# Tesco APC



## Chris424

Hello, I saw a thread on Tesco APC which was meant to be just as good as Megs APC but i wanted to make sure i got the right stuff. Some called it "Daisy" which i couldnt find. Is this the right stuff?








I want it for the arches and engine bay, Can i dilute it 4:1? Would this also be ok to apply to paint in the door shuts etc?
I was planning to put this in a Megs APC bottle which is better a foaming or spray head? Sorry for all the questions! Any help i would be really grateful of!:thumb:


----------



## MR Ray

my girlfriend just got home with second with a bottle of tesco's APC and it looks different to that.

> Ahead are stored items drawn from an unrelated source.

Lemma head_of_view buf x : view buf 0 1 = [x] -> nth 0 buf 0 = x.
Proof. destruct buf; [done|]. unfold view. simpl. by intros [= ->]. Qed.

(** C15 (framing): whatever the chunk held before, a reader of a completely
    written chunk gets back exactly the buffers that were written, and a chunk
    marked as overflowed sends it to the socket. *)
Theorem frame_roundtrip buf bufs buf' :
  (write_all buf (chunk_writes bufs) = Ok buf' -> read_chunk buf' = Some bufs) /\
  (write_all buf overflow_writes = Ok buf' -> read_chunk buf' = None).
Proof.
  split; unfold write_all.
  - unfold chunk_writes. cbn [rfold]. unfold write_one at 1. cbn [fst snd rbind].
    destruct (assign buf 0 [0]) as [buf1|] eqn:E1; cbn [rbind]; [|done].
    unfold write_one at 1. cbn [fst snd].
    destruct (to_bytes_big (Z.of_nat (length bufs)) 2) as [l|] eqn:El; cbn [rbind]; [|done].
    destruct (assign buf1 1 l) as [buf2|] eqn:E2; cbn [rbind]; [|done].
    intros Hrest. apply from_to_bytes_big in El as [Hl Hv].
    apply assign_ok in E1 as (_ & _ & V1 & _). apply assign_ok in E2 as (_ & _ & V2 & K2).
    apply buffer_writes_ok in Hrest as (_ & K3 & Hread).
    unfold read_chunk. rewrite (head_of_view buf' 0).
    + simpl (_ =? _). cbv iota. rewrite Hl in V2. change (1 + 2)%nat with 3%nat in V2.
      rewrite (K3 1%nat 3%nat), V2, Hv, Nat2Z.id by lia.
      by rewrite Hread.
    + by rewrite (K3 0%nat 1%nat), (K2 0%nat 1%nat) by lia.
  - unfold overflow_writes. cbn [rfold]. unfold write_one. cbn [fst snd rbind].
    destruct (assign buf 0 [1]) as [buf1|] eqn:E1; cbn [rbind]; [|done]. intros [= <-].
    apply assign_ok in E1 as (_ & _ & V1 & _). unfold read_chunk. by rewrite (head_of_view buf1 1).
Qed.

(** Layout: the data chunks and the metadata blocks are disjoint ranges of
    bytes inside the shared memory. *)
Theorem regions_disjoint b i j :
  (i < max_chunks b)%nat -> (j < max_chunks b)%nat ->
  (snd (get_data b i) <= fst (get_metadata b j))%nat /\
  (snd (get_metadata b j) <= total_bytes_of_buffer b)%nat /\
  (i <> j -> (snd (get_data b i) <= fst (get_data b j) \/ snd (get_data b j) <= fst (get_data b i)) /\
    (snd (get_metadata b i) <= fst (get_metadata b j) \/
     snd (get_metadata b j) <= fst (get_metadata b i)))%nat.
Proof.
  intros Hi Hj. unfold get_data, get_metadata, total_bytes_of_buffer, metadata_offset. cbn [fst snd].
  set (c := max_chunk_bytes b). set (m := metadata_size b). set (k := max_chunks b) in *.
  split_and!; [nia|nia|]. intros Hne. assert (i < j \/ j < i)%nat as [|] by lia; nia.
Qed.

(** Two buffers, the second out of band would have to be large; here the frame
    of a message with three payload bytes in a chunk of 24. *)
Definition example_buffer : ShmRingBuffer := mkBuffer 2 24 10.
Definition example_chunk : bytes := replicate 24 255.

Lemma inline_frame_fits_witness :
  overflows 24 6 [1; 2; 3] = false /\
  exists buf', write_all example_chunk (chunk_writes [[1; 2; 3]]) = Ok buf'.
Proof.
  split; [reflexivity|].
  refine (proj2 (proj2 (inline_frame_fits example_buffer [] [1; 2; 3] [] 6 example_chunk
    eq_refl eq_refl eq_refl)) _ _); [reflexivity|]. repeat constructor.
Defined.

Lemma frame_roundtrip_witness :
  exists buf', write_all example_chunk (chunk_writes [[1; 2; 3]; [9]]) = Ok buf' /\
    read_chunk buf' = Some [[1; 2; 3]; [9]].
Proof.
  destruct (write_all example_chunk (chunk_writes [[1; 2; 3]; [9]])) as [buf'|] eqn:E0;
    [|vm_compute in E0; discriminate].
  exists buf'. split; [reflexivity|].
  exact (proj1 (frame_roundtrip example_chunk [[1; 2; 3]; [9]] buf') E0).
Defined.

one of use might have the wrong thing


----------



## MidlandsCarCare

Yeah thats not the correct product - it is in a yellow coloured bottle, and hasn't got a spray top.

There is also a lime coloured Tesco own brand option which is called 'All Purpose Cleaner', which I have used and is great. They are both below £1 mark.


----------



## MR Ray

she got the Tesco value bottle (white and blue) for 27p


----------



## MidlandsCarCare

Let us know how you get on with the value one - looked a bit too pikey for me lol, but I'm sure its just as good as the other products!!


----------



## MR Ray

LOL that's what I get for sending the misses. 

Other times i get her to pick up a loaf of bread and she spends £20 and for some reaon she spends 27p on APC  :lol:


----------



## MR Ray

I know what to get her for her b'day now


----------



## MidlandsCarCare

Revenge is sweet


----------



## Blazebro

I think this might be it?????

http://www.tesco.com/superstore/xpi/9/xpi52925779.htm

(you need a login though)


----------



## MidlandsCarCare

Thats one of the two I referred to, but there is a cheaper one called Daisy, which is just as good...


----------



## Blazebro

http://www.tesco.com/superstore/xpi/7/xpi60564767.htm

"Lemon and Lime for Freshness and Shine" also with 50% extra free at the mo.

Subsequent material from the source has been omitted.